Die Wurzeln gehen allerdings viel weiter zurück.
E. Aron und andere verweisen z.B. auf Untersuchungen von Iwan Pawlow (1849-1936), C.G.Jung (1875-1969) oder J. Kagan (*1929).
Den "frühesten" Verweis auf Werke von Dr. Carl Ludwig Friedrich Freiherr von Reichenbach ("Der sensitive Mensch und sein Verhalten zum Ode", 1854) findet man bei E. Reichardt.

Durch eine Vielzahl von Studien gilt es mittlerweile als gesichert, dass manche Menschen anders oder besonders stark auf Reize reagieren.

Im Juni 2014 wurde eine Studie, an der Aron und Aron beteiligt waren, veröffentlicht, in der mittels der funktionellen Magnetresonanztomographie (fMRT) Unterschiede in der Reizverarbeitung eindeutig festgestellt wurden.

Ebenfalls in 2014 erforschte die Wissenschaftlerin B. Trappmann den Zusammenhang von Hochsensitivität und intuitiver Wahrnehmung.
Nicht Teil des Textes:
(** C3 as stated fails on a soundtrack at 96% off whose [sale_cn] is
    null: the fifth rule holds of it, and its turn rejects and counts
    nothing, for [None < 3] raises [TypeError] at the fourth rule.  The
    run over that record ends with the exception, writes no file and
    reports no filtered count. *)
Lemma filter_rejects_counterexample :
  rule5 ascii_lower null_count_ost_fields /\
  anomalous ascii_lower null_count_ost_fields /\
  process_item ascii_lower "20261103" acc_init (PDict null_count_ost_fields)
  = Raise TypeError /\
  aborted_by TypeError old_files
    (handle ascii_lower (world_of null_count_ost_catalogue) default_options
       old_files) /\
  ~ exists n,
      In (LogFiltered n)
         (log (handle ascii_lower (world_of null_count_ost_catalogue)
                 default_options old_files)).
Proof.
  assert (H5 : rule5 ascii_lower null_count_ost_fields).
  { split.
    - exists (24 # 25). split; [reflexivity | vm_compute; discriminate].
    - exists "Game OST", "ost". split; [reflexivity|].
      split; [simpl; tauto|]. exists "game ", "". reflexivity. }
  split; [exact H5|]. split; [do 4 right; exact H5|].
  split; [vm_compute; reflexivity|]. split.
  - split; [vm_compute; reflexivity|]. split; [left; reflexivity|].
    vm_compute. reflexivity.
  - intros [n Hn]. vm_compute in Hn. intuition discriminate.
Qed.

(** * Further properties of the command *)

(** ** Successful runs, in full *)

(** What a run that raises nothing has gone through. *)
Lemma run_views lower w opts files0 :
  raised (handle lower w opts files0) = None ->
  exists all_sales log1 st kept,
    fetch (server w) (count opts) (Z.min (batch_size opts) 100)
      [LogStart (count opts)] = (all_sales, log1) /\
    classify lower (today w) all_sales = Ok st /\
    kept_of lower all_sales kept /\
    current_sales st = filter (is_current (today w)) kept /\
    best_inv (best_prices st) kept /\
    (skipped_scam st + List.length kept = List.length all_sales)%nat /\
    wrote (handle lower w opts files0) (make_result (now w) all_sales st).
Proof.
  intros Hrun.
  destruct (handle_success _ _ _ _ Hrun)
    as [all_sales [log1 [st [Hf [Hc [_ Hp]]]]]].
  destruct (classify_inv _ _ _ _ Hc) as [kept [Hk [Hcur [Hbp Hs]]]].
  exists all_sales, log1, st, kept.
  do 4 (split; [assumption|]). split; [|split; assumption].
  rewrite Hbp. apply (best_inv_fold kept [] []);
    [apply best_inv_init | apply (kept_of_hashable _ _ _ Hk)].
Qed.

Lemma In_sorted_current today st kept g :
  current_sales st = filter (is_current today) kept ->
  In g (sorted_current st) -> In g kept /\ is_current today g = true.
Proof.
  intros Hcur Hg. unfold sorted_current in Hg. rewrite Hcur in Hg.
  apply sort_desc_In, filter_In in Hg. exact Hg.
Qed.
Was bedeutet das in der Praxis?

Reizoffenheit

Die Menge der Reize, die auf einen Menschen einströmen, ist für alle gleich. Hochsensitive Menschen können auch nicht besser sehen, hören, riechen, schmecken oder fühlen. Der Unterschied besteht darin, dass Reize eher und intensiver ins Bewusstsein gelangen und beachtet werden wollen.
Es wird weniger als Spam aussortiert, auch Feinheiten werden zur Kenntnis genommen.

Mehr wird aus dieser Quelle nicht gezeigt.